▼▼▼
(** * The booking session orchestrator of the SPOC booking front end

    A shallow embedding of [frontend/src/App.jsx] (the [App] component's
    state and its four handlers) and of the part of
    [frontend/src/services/api.js] the handlers go through (the response
    interceptor of [apiClient]), followed by the properties of the
    booking workflow.

    Reading guide:
    - [value]: the JavaScript values that cross the handlers (JSON payloads,
      thrown errors), with the few operators the source applies to them;
    - [Session]: the ten [useState] cells of [App];
    - [M]: the effects of a handler: writes to the cells, remote calls
      through [apiClient] (recorded in issue order), clock readings and
      thrown exceptions;
    - [handleClientSubmit], [handleSlotSelection], [handleBookingConfirm],
      [handleReset]: the handlers, line by line. *)

From stdpp Require Import gmap strings list fin_maps pretty.
From Stdlib Require Import Ascii.

Set Warnings "-register-all,-clear-no-such-hyp".
Local Open Scope Z_scope.
Local Open Scope string_scope.
Local Open Scope list_scope.

(** ** JavaScript values *)

Module Js.

(** Numbers are kept to the integers ([Z]); object identity is not
    represented, an object is the finite map of its own properties. *)
Inductive value : Type :=
| VUndefined
| VNull
| VBool (b : bool)
| VNum (n : Z)
| VStr (s : string)
| VArr (l : list value)
| VObj (o : gmap string value).

(** A completion: the normal result of an expression, or the value it
    threw. *)
Inductive completion (A : Type) : Type :=
| Normal (a : A)
| Throw (e : value).
Arguments Normal {A} a.
Arguments Throw {A} e.

(** [v == null]: the values on which a property access throws and on which
    [?.] short-circuits. *)
Definition nullish (v : value) : bool :=
  match v with
  | VUndefined | VNull => true
  | _ => false
  end.

(** ToBoolean, as used by [||]. *)
Definition truthy (v : value) : bool :=
  match v with
  | VUndefined | VNull => false
  | VBool b => b
  | VNum n => negb (Z.eqb n 0)
  | VStr s => negb (String.eqb s "")
  | VArr _ | VObj _ => true
  end.

(** [a || b] *)
Definition or_else (a b : value) : value := if truthy a then a else b.

(** The error object the runtime throws on [null.p], [undefined.p] and on
    a call of something that is not a function. It is an object without a
    [response] property, which is all the handlers look at. *)
Definition TypeError : value := VObj {[ "name" := VStr "TypeError" ]}.

(** [v[p]] on a value that is not nullish, for the property names the
    source reads ([data], [client_id], [solution_type], [spoc_id],
    [slot_id], [response], [detail], [available_slots]): none of them is an
    own or inherited property of an array, a string, a number or a
    boolean, so only objects can answer with something else than
    [undefined]. *)
Definition get (v : value) (p : string) : value :=
  match v with
  | VObj o => default VUndefined (o !! p)
  | _ => VUndefined
  end.

(** [v.p]: throws on [null] and [undefined]. *)
Definition member (v : value) (p : string) : completion value :=
  if nullish v then Throw TypeError else Normal (get v p).

(** [v?.p] *)
Definition opt_member (v : value) (p : string) : value :=
  if nullish v then VUndefined else get v p.

(** [a === b] for identifiers. Primitives compare by value. Two objects
    (or arrays) compare by reference; identity is not represented, and the
    identifiers of this API are JSON numbers or strings, so the comparison
    of two objects is taken to be [false]. *)
Definition strict_eq (a b : value) : bool :=
  match a, b with
  | VUndefined, VUndefined => true
  | VNull, VNull => true
  | VBool x, VBool y => Bool.eqb x y
  | VNum x, VNum y => Z.eqb x y
  | VStr x, VStr y => String.eqb x y
  | _, _ => false
  end.

(** The own enumerable properties copied by [{ ...v }]: those of an object,
    the indexed elements of an array, the indexed characters of a string,
    nothing for the other values. *)
Definition spread (v : value) : gmap string value :=
  match v with
  | VObj o => o
  | VArr l => list_to_map (imap (λ i x, (pretty i, x)) l)
  | VStr s =>
      list_to_map
        (imap (λ i c, (pretty i, VStr (String c EmptyString)))
           (String.list_ascii_of_string s))
  | _ => ∅
  end.

(** An object literal [{ k1: v1, ..., kn: vn }]; a later key overrides an
    earlier one. *)
Definition obj (fields : list (string * value)) : value :=
  VObj (list_to_map (reverse fields)).

(** [v.map(f)] is defined on arrays. On [null] and [undefined] the
    property access throws; on any other value of a JSON payload [v.map] is
    not a function and the call throws. *)
Definition as_array (v : value) : completion (list value) :=
  match v with
  | VArr l => Normal l
  | _ => Throw TypeError
  end.

(** [xs.find(pred)]: the first element on which [pred] answers [true],
    [undefined] when there is none; a throwing [pred] ends the search. *)
Fixpoint array_find (xs : list value) (pred : value → completion bool)
  : completion value :=
  match xs with
  | [] => Normal VUndefined
  | x :: rest =>
      match pred x with
      | Throw e => Throw e
      | Normal true => Normal x
      | Normal false => array_find rest pred
      end
  end.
▲▲▲
Work instructions>
Within the listing above, extract exactly the lines from the line with "[?.] short-circuits. *)" to the line with "[response] property, which", the two named lines included, and no others.

Response below>
    [?.] short-circuits. *)
Definition nullish (v : value) : bool :=
  match v with
  | VUndefined | VNull => true
  | _ => false
  end.

(** ToBoolean, as used by [||]. *)
Definition truthy (v : value) : bool :=
  match v with
  | VUndefined | VNull => false
  | VBool b => b
  | VNum n => negb (Z.eqb n 0)
  | VStr s => negb (String.eqb s "")
  | VArr _ | VObj _ => true
  end.

(** [a || b] *)
Definition or_else (a b : value) : value := if truthy a then a else b.

(** The error object the runtime throws on [null.p], [undefined.p] and on
    a call of something that is not a function. It is an object without a
    [response] property, which is all the handlers look at. *)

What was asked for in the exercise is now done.